Caso XI. Educación
La regla número uno para mantenerse con vida siendo un mortífago era evitar hacer algo que molestara o pusiera triste a Harry Potter. Los seguidores del Señor Oscuro lo aprendieron por la mala. La primera vez que colocaron al borde de las lágrimas al mestizo amante de su Señor fueron sometidos a unas largas y poco placenteras sesiones de tortura con la maldición cruciatus.
Después, Tom Riddle les ordenó hacer caso a todos los caprichos del heredero de la noble casa. Si Harry quería que se arrodillaran y ladraran, lo harían o se verían bajo peores maldiciones que la cruciatus.
Voldemort siempre se aseguraba de que Harry no estuviera cerca cuando repartía castigos, la primera y última vez que Potter se infiltró en la sala de reuniones y presenció el horrible espectáculo regañó a Tom por ser tan maleducado y no avisarles sus seguidores que iba a lanzarles una maldición. Riddle argumentó que él era el malo y que no tenía que anunciar cuando lanzaría un Crucio. Pero Harry gruñó y murmuró que podría ser malo pero tenía que ser un malo con educación.
Luego de ello, Voldemort tomó a Potter lejos y nadie volvió a verlo en los momentos que el Señor Oscuro decidía que los mortífagos mecerían castigos por ser más ineptos que de costumbre.

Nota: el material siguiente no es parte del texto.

(** * Spring Boot documentation scraper: a shallow embedding and its properties

    The scraper extracts the navigation tree of a documentation site, turns
    every link into an absolute one, fetches the referenced pages in batches
    and writes a combined index keyed by page title.

    The pure parts of the program (string handling, tree walks, batching,
    index construction) are transcribed as functions.  The outside world is
    kept explicit:
    - the network, the HTML parser, the [href] property of the DOM and
      whether standard output is a terminal are fields of an environment
      record;
    - a DOM document is a finite tree of text and element nodes;
    - exceptions are the [Throw] branch of a completion type;
    - console output, progress rendering and timers are events appended to a
      trace;
    - the order in which the requests of one batch settle is chosen by an
      oracle of the environment, so every statement holds for every
      interleaving. *)

From stdpp Require Import gmap strings list pretty.

Set Warnings "-register-all".

Local Open Scope string_scope.
Local Open Scope list_scope.

(** ** JavaScript values used by the program *)

Module Js.

Inductive JsError : Type :=
| TypeError (message : string)
| Error (message : string)
| AxiosError (message : string).

Definition message (e : JsError) : string :=
  match e with
  | TypeError m | Error m | AxiosError m => m
  end.

(** The outcome of evaluating a piece of code: a value or a thrown error.
    The same type describes a settled promise (fulfilled or rejected). *)
Inductive Completion (A : Type) : Type :=
| Normal (a : A)
| Throw (e : JsError).
Arguments Normal {A} a.
Arguments Throw {A} e.

(** Sequencing: a thrown error skips the rest of the block. *)
#[global] Instance completion_ret : MRet Completion := fun A a => Normal a.
#[global] Instance completion_bind : MBind Completion := fun A B k c =>
  match c with
  | Normal a => k a
  | Throw e => Throw e
  end.

(** [s.startsWith(p)] *)
Definition startsWith (s p : string) : bool := String.prefix p s.

(** [s.endsWith(p)] *)
Definition endsWith (s p : string) : bool :=
  let n := String.length s in
  let m := String.length p in
  Nat.leb m n && String.eqb (String.substring (n - m) m s) p.

(** [s.slice(0, -1)] *)
Definition dropLast (s : string) : string :=
  String.substring 0 (String.length s - 1) s.

(** Truthiness of a string: only the empty string is falsy. *)
Definition truthy (s : string) : bool := negb (String.eqb s "").

End Js.

Import Js.

(** ** The DOM, as far as the program queries it *)

Module Dom.

(** An element carries its local name, its class list, its attributes
    and its child nodes in document order. *)
Inductive Node : Type :=
| Text (data : string)
| Element (localName : string) (classList : list string)
          (attributes : list (string * string)) (childNodes : list Node).

Definition localName (n : Node) : option string :=
  match n with
  | Text _ => None
  | Element t _ _ _ => Some t
  end.

Definition classList (n : Node) : list string :=
  match n with
  | Text _ => []
  | Element _ cs _ _ => cs
  end.

Definition childNodes (n : Node) : list Node :=
  match n with
  | Text _ => []
  | Element _ _ _ ks => ks
  end.

Definition contains (cs : list string) (c : string) : bool :=
  existsb (String.eqb c) cs.

Fixpoint lookupAttr (name : string) (attrs : list (string * string)) : option string :=
  match attrs with
  | [] => None
  | (k, v) :: rest => if String.eqb k name then Some v else lookupAttr name rest
  end.

Definition getAttribute (n : Node) (name : string) : option string :=
  match n with
  | Text _ => None
  | Element _ _ attrs _ => lookupAttr name attrs
  end.

(** [node.textContent]: the text of all descendant text nodes. *)
Fixpoint textContent (n : Node) : string :=
  match n with
  | Text s => s
  | Element _ _ _ ks => String.concat "" (map textContent ks)
  end.

Fixpoint nodeSize (n : Node) : nat :=
  match n with
  | Text _ => 1
  | Element _ _ _ ks => S (list_sum (map nodeSize ks))
  end.

(** The element descendants of [n] in document order, each with its
    chain of ancestors (nearest first) up to and including [n]. *)
Fixpoint descendants (ancestors : list Node) (n : Node) : list (list Node * Node) :=
  match n with
  | Text _ => []
  | Element _ _ _ ks =>
      flat_map (fun k =>
                  match k with
                  | Text _ => []
                  | Element _ _ _ _ =>
                      (n :: ancestors, k) :: descendants (n :: ancestors) k
                  end) ks
  end.

(** A compound selector such as [li.nav-item[data-depth="2"]]. *)
Record Compound : Type := mkCompound {
  selTag : option string;
  selId : option string;
  selClasses : list string;
  selAttrs : list (string * string)
}.

(** A chain of compounds joined by the child combinator [>], the
    rightmost (subject) compound first. *)
Definition Selector : Type := list Compound.

Definition optEqb (want : option string) (have : option string) : bool :=
  match want with
  | None => true
  | Some w => match have with Some h => String.eqb w h | None => false end
  end.

Definition matchesCompound (c : Compound) (e : Node) : bool :=
  match e with
  | Text _ => false
  | Element _ _ _ _ =>
      optEqb (selTag c) (localName e)
      && optEqb (selId c) (getAttribute e "id")
      && forallb (contains (classList e)) (selClasses c)
      && forallb (fun kv => optEqb (Some (snd kv)) (getAttribute e (fst kv))) (selAttrs c)
  end.

Fixpoint matchesSelector (sel : Selector) (ancestors : list Node) (e : Node) : bool :=
  match sel with
  | [] => true
  | c :: rest =>
      matchesCompound c e
      && match rest with
         | [] => true
         | _ :: _ =>
             match ancestors with
             | [] => false
             | p :: ancestors' => matchesSelector rest ancestors' p
             end
         end
  end.

(** [scope.querySelectorAll(sel)]: the descendants of [scope] matching
    [sel], in document order. *)
Definition querySelectorAll (scope : Node) (sel : Selector) : list Node :=
  map snd (List.filter (fun ae => matchesSelector sel (fst ae) (snd ae)) (descendants [] scope)).

(** [scope.querySelector(sel)]: the first match, or [null]. *)
Definition querySelector (scope : Node) (sel : Selector) : option Node :=
  head (querySelectorAll scope sel).

Definition tag (t : string) : Compound :=
  {| selTag := Some t; selId := None; selClasses := []; selAttrs := [] |}.
Definition tagClass (t c : string) : Compound :=
  {| selTag := Some t; selId := None; selClasses := [c]; selAttrs := [] |}.
Definition tagId (t i : string) : Compound :=
  {| selTag := Some t; selId := Some i; selClasses := []; selAttrs := [] |}.

End Dom.

Import Dom.

(** ** The outside world *)

(** What the program does to its surroundings, in the order it does it. *)
Inductive Event : Type :=
| HttpGet (url : string)
| ConsoleError (text : string)
| Render (current total : nat)
| SetTimeout (ms : nat).

(** The collaborators of the program.
    - [httpGet url] is the body that [axios.get] answers with for [url],
      or the error it rejects with; the site does not change during a run.
    - [parseHtml] is [new jsdom.JSDOM(html).window.document]; the document
      is an element whose descendants are all elements of the page.
    - [hrefProp a] is the [href] property that the DOM gives the anchor
      [a] of a parsed page: the [href] attribute parsed against the URL of
      the document and serialized again, or the attribute as written when
      it cannot be parsed.
    - [trim] is [String.prototype.trim] and [innerHTML] the serializer.
    - [isTTY] tells whether standard output is a terminal; only then do
      [process.stdout.clearLine] and [process.stdout.cursorTo] exist.
    - [settleNext i pending] picks, among the still pending requests of the
      batch starting at task [i], the position of the one that settles
      next. *)
Record Env : Type := mkEnv {
  httpGet : string -> Completion string;
  parseHtml : string -> Node;
  hrefProp : Node -> string;
  trim : string -> string;
  innerHTML : Node -> string;
  isTTY : bool;
  settleNext : nat -> list nat -> nat
}.

(** ** Navigation tree *)

(** A navigation entry.  [childData] is absent ([undefined]) on a leaf. *)
Inductive NavData : Type := mkNavData {
  title : string;
  href : string;
  external : bool;
  childData : option (list NavData)
}.

(** The object a caller may hand to [recursiveDepthSearch] as its third
    argument; the only caller that does passes [{ childData: [] }]. *)
Record Seed : Type := mkSeed { seedChildData : list NavData }.

Definition navItemSelector (depth : nat) : Selector :=
  [ {| selTag := Some "li"; selId := None; selClasses := ["nav-item"];
       selAttrs := [("data-depth", pretty depth)] |};
    tagClass "ul" "nav-list" ].

(** The [for ... of childElems] loop of [recursiveDepthSearch]: [search]
    is the recursive call, [acc] is [data.childData] so far.  [None] means
    a call ran out of fuel. *)
Section ForEachChild.
Variable search : Node -> option (Completion NavData).

Fixpoint forEachChild (childElems : list Node) (acc : list NavData)
    : option (Completion (list NavData)) :=
  match childElems with
  | [] => Some (Normal acc)
  | childElem :: rest =>
      match search childElem with
      | None => None
      | Some (Throw e) => Some (Throw e)
      | Some (Normal retData) => forEachChild rest (acc ++ [retData])
      end
  end.
End ForEachChild.

(** [recursiveDepthSearch(elem, depth, data)].  The recursion follows
    descendants of [elem], which is not structural, so it is bounded by
    [fuel]; [None] means the bound was reached.  The argument [data] is
    assigned before it is read. *)
Fixpoint recursiveDepthSearchFuel (env : Env) (fuel : nat) (elem : Node) (depth : nat)
    (data : option Seed) : option (Completion NavData) :=
  match fuel with
  | 0 => None
  | S fuel' =>
      match querySelector elem [tag "a"] with
      | None => Some (Throw (TypeError "Cannot read properties of null (reading 'textContent')"))
      | Some a =>
          let data := {| title := textContent a; href := hrefProp env a;
                         external := contains (classList a) "link-external";
                         childData := None |} in
          let childElems := querySelectorAll elem (navItemSelector depth) in
          if Nat.eqb (length childElems) 0 then Some (Normal data)
          else
            match forEachChild
                    (fun childElem =>
                       recursiveDepthSearchFuel env fuel' childElem (depth + 1) None)
                    childElems [] with
            | None => None
            | Some (Throw e) => Some (Throw e)
            | Some (Normal cs) =>
                Some (Normal {| title := title data; href := href data;
                                external := external data; childData := Some cs |})
            end
      end
  end.

(** The size of the element is enough fuel (see [recursiveDepthSearch_fuel]),
    so the last branch is never taken. *)
Definition recursiveDepthSearch (env : Env) (elem : Node) (depth : nat)
    (data : option Seed) : Completion NavData :=
  match recursiveDepthSearchFuel env (nodeSize elem) elem depth data with
  | Some c => c
  | None => Throw (Error "unreachable")
  end.

(** The [for ... of data.childData] loop of [recursiveAnchorProcess]. *)
Section ForEachData.
Context {S : Type}.
Variable visit : NavData -> S -> NavData * S.

Fixpoint forEachData (l : list NavData) (s : S) : list NavData * S :=
  match l with
  | [] => ([], s)
  | c :: rest =>
      let '(c', s1) := visit c s in
      let '(rest', s2) := forEachData rest s1 in
      (c' :: rest', s2)
  end.
End ForEachData.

Días después, Barty haría la observación de que Harry nunca se atemorizó por el uso de la magia negra, pero sí por la falta de modales de su novio. Hermione le hubiera dicho a Harry que tomara el consejo que años antes le dieron a ella: tienes que organizar tus prioridades.
Caso XII. La primera entrega de las Olimpiadas Oscuras
Tom no estaba seguro de qué pensar respecto al hecho de que el patio de la mansión Riddle en Little Hangleton fue modificado por Harry para ser la sede las primeras Olimpiadas Oscuras. Tampoco quería ahondar en sus sentimientos encontrados sobre el hecho de que últimamente él y sus seguidores estaban más ocupados con las actividades organizadas por su joven amante que con las planeadas para tomar el control del mundo mágico.
Iba a admitir que era sorprendente la cantidad de habilidades (muchas inútiles) que tenía Harry. Reconoció que transformar y encantar un jardín para hacerlo parecer un centro deportivo era notable. No dudaba que Lily y James Potter habían asesorado a su precioso hijo con los hechizos necesarios para tal fin.
El primer evento de las Olimpiadas fue una carrera de obstáculos con túnicas muy largas. Bellatrix se quedó atorada en más de una ocasión con las barras que se tenían que saltar y terminó estampada en el suelo. Lo mismo le pasó a Lucius Malfoy.
Hubo lanzamiento de quaffle, carrera de relevos, arquería y quién sabe qué más. Tom disfrutó de ver a sus idiotas mortífagos intentando destrozar a sus oponentes y haciendo trampa. Cuando el día terminó, todos estaban heridos al grado de que se podía pensar que estuvieron en medio de una guerrilla y no un simple evento deportivo.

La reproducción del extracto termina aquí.